**Task description:** From the first line to the last, reproduce the records exactly.

(Extracted entries)

Lemma exclusive_one_holder s i j p q :
  exclusive' s ->
  goroutines s !! i = Some p -> holds_lock p = true ->
  goroutines s !! j = Some q -> holds_lock q = true ->
  locked s = true /\ i = j.
Proof.
  assert (forall r, outside r -> holds_lock r = true -> False) as Hout.
  { intros r [-> | ->]; discriminate. }
  unfold exclusive. destruct (locked s).
  - intros (i0 & p0 & _ & _ & Hothers) Hi Hp Hj Hq. split; [reflexivity|].
    destruct (decide (i = i0)) as [->|Hne].
    + destruct (decide (j = i0)) as [->|Hne]; [reflexivity|].
      destruct (Hout q (Hothers j q Hne Hj) Hq).
    + destruct (Hout p (Hothers i p Hne Hi) Hp).
  - intros [Hall _] Hi Hp _ _. destruct (Hout p (Hall i p Hi) Hp).
Qed.

Lemma nsteps_exclusive k s s' :
  nsteps step' k s s' -> exclusive' s ->
  exclusive' s'
  /\ (k + work s' <= work s)%nat
  /\ length (goroutines s') = length (goroutines s).
Proof.
  induction 1 as [s|k s s' s'' Hstep _ IH]; intros Hex.
  - repeat split; [exact Hex|lia].
  - destruct (IH (exclusive_step _ _ Hex Hstep)) as (Hex' & Hwork & Hlen).
    pose proof (step_work _ _ Hstep). pose proof (step_length _ _ Hstep).
    repeat split; [exact Hex'|lia|congruence].
Qed.

Lemma exclusive_finishes m s :
  (work s <= m)%nat -> exclusive' s ->
  exists s', rtc step' s s' /\ all_returned s'.
Proof.
  revert s. induction m as [|m IH]; intros s Hwork Hex;
    destruct (exclusive_progress s Hex) as [[s' Hstep]|Hall];
    try (exists s; split; [apply rtc_refl|exact Hall]).
  - pose proof (step_work _ _ Hstep). lia.
  - pose proof (step_work _ _ Hstep).
    destruct (IH s') as (s'' & Hrun & Hall); [lia|apply (exclusive_step s); assumption|].
    exists s''. split; [|exact Hall]. apply (rtc_l _ _ s'); assumption.
Qed.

(End Extracted entries)

**Final answer:**
Lemma exclusive_one_holder s i j p q :
  exclusive' s ->
  goroutines s !! i = Some p -> holds_lock p = true ->
  goroutines s !! j = Some q -> holds_lock q = true ->
  locked s = true /\ i = j.
Proof.
  assert (forall r, outside r -> holds_lock r = true -> False) as Hout.
  { intros r [-> | ->]; discriminate. }
  unfold exclusive. destruct (locked s).
  - intros (i0 & p0 & _ & _ & Hothers) Hi Hp Hj Hq. split; [reflexivity|].
    destruct (decide (i = i0)) as [->|Hne].
    + destruct (decide (j = i0)) as [->|Hne]; [reflexivity|].
      destruct (Hout q (Hothers j q Hne Hj) Hq).
    + destruct (Hout p (Hothers i p Hne Hi) Hp).
  - intros [Hall _] Hi Hp _ _. destruct (Hout p (Hall i p Hi) Hp).
Qed.

Lemma nsteps_exclusive k s s' :
  nsteps step' k s s' -> exclusive' s ->
  exclusive' s'
  /\ (k + work s' <= work s)%nat
  /\ length (goroutines s') = length (goroutines s).
Proof.
  induction 1 as [s|k s s' s'' Hstep _ IH]; intros Hex.
  - repeat split; [exact Hex|lia].
  - destruct (IH (exclusive_step _ _ Hex Hstep)) as (Hex' & Hwork & Hlen).
    pose proof (step_work _ _ Hstep). pose proof (step_length _ _ Hstep).
    repeat split; [exact Hex'|lia|congruence].
Qed.

Lemma exclusive_finishes m s :
  (work s <= m)%nat -> exclusive' s ->
  exists s', rtc step' s s' /\ all_returned s'.
Proof.
  revert s. induction m as [|m IH]; intros s Hwork Hex;
    destruct (exclusive_progress s Hex) as [[s' Hstep]|Hall];
    try (exists s; split; [apply rtc_refl|exact Hall]).
  - pose proof (step_work _ _ Hstep). lia.
  - pose proof (step_work _ _ Hstep).
    destruct (IH s') as (s'' & Hrun & Hall); [lia|apply (exclusive_step s); assumption|].
    exists s''. split; [|exact Hall]. apply (rtc_l _ _ s'); assumption.
Qed.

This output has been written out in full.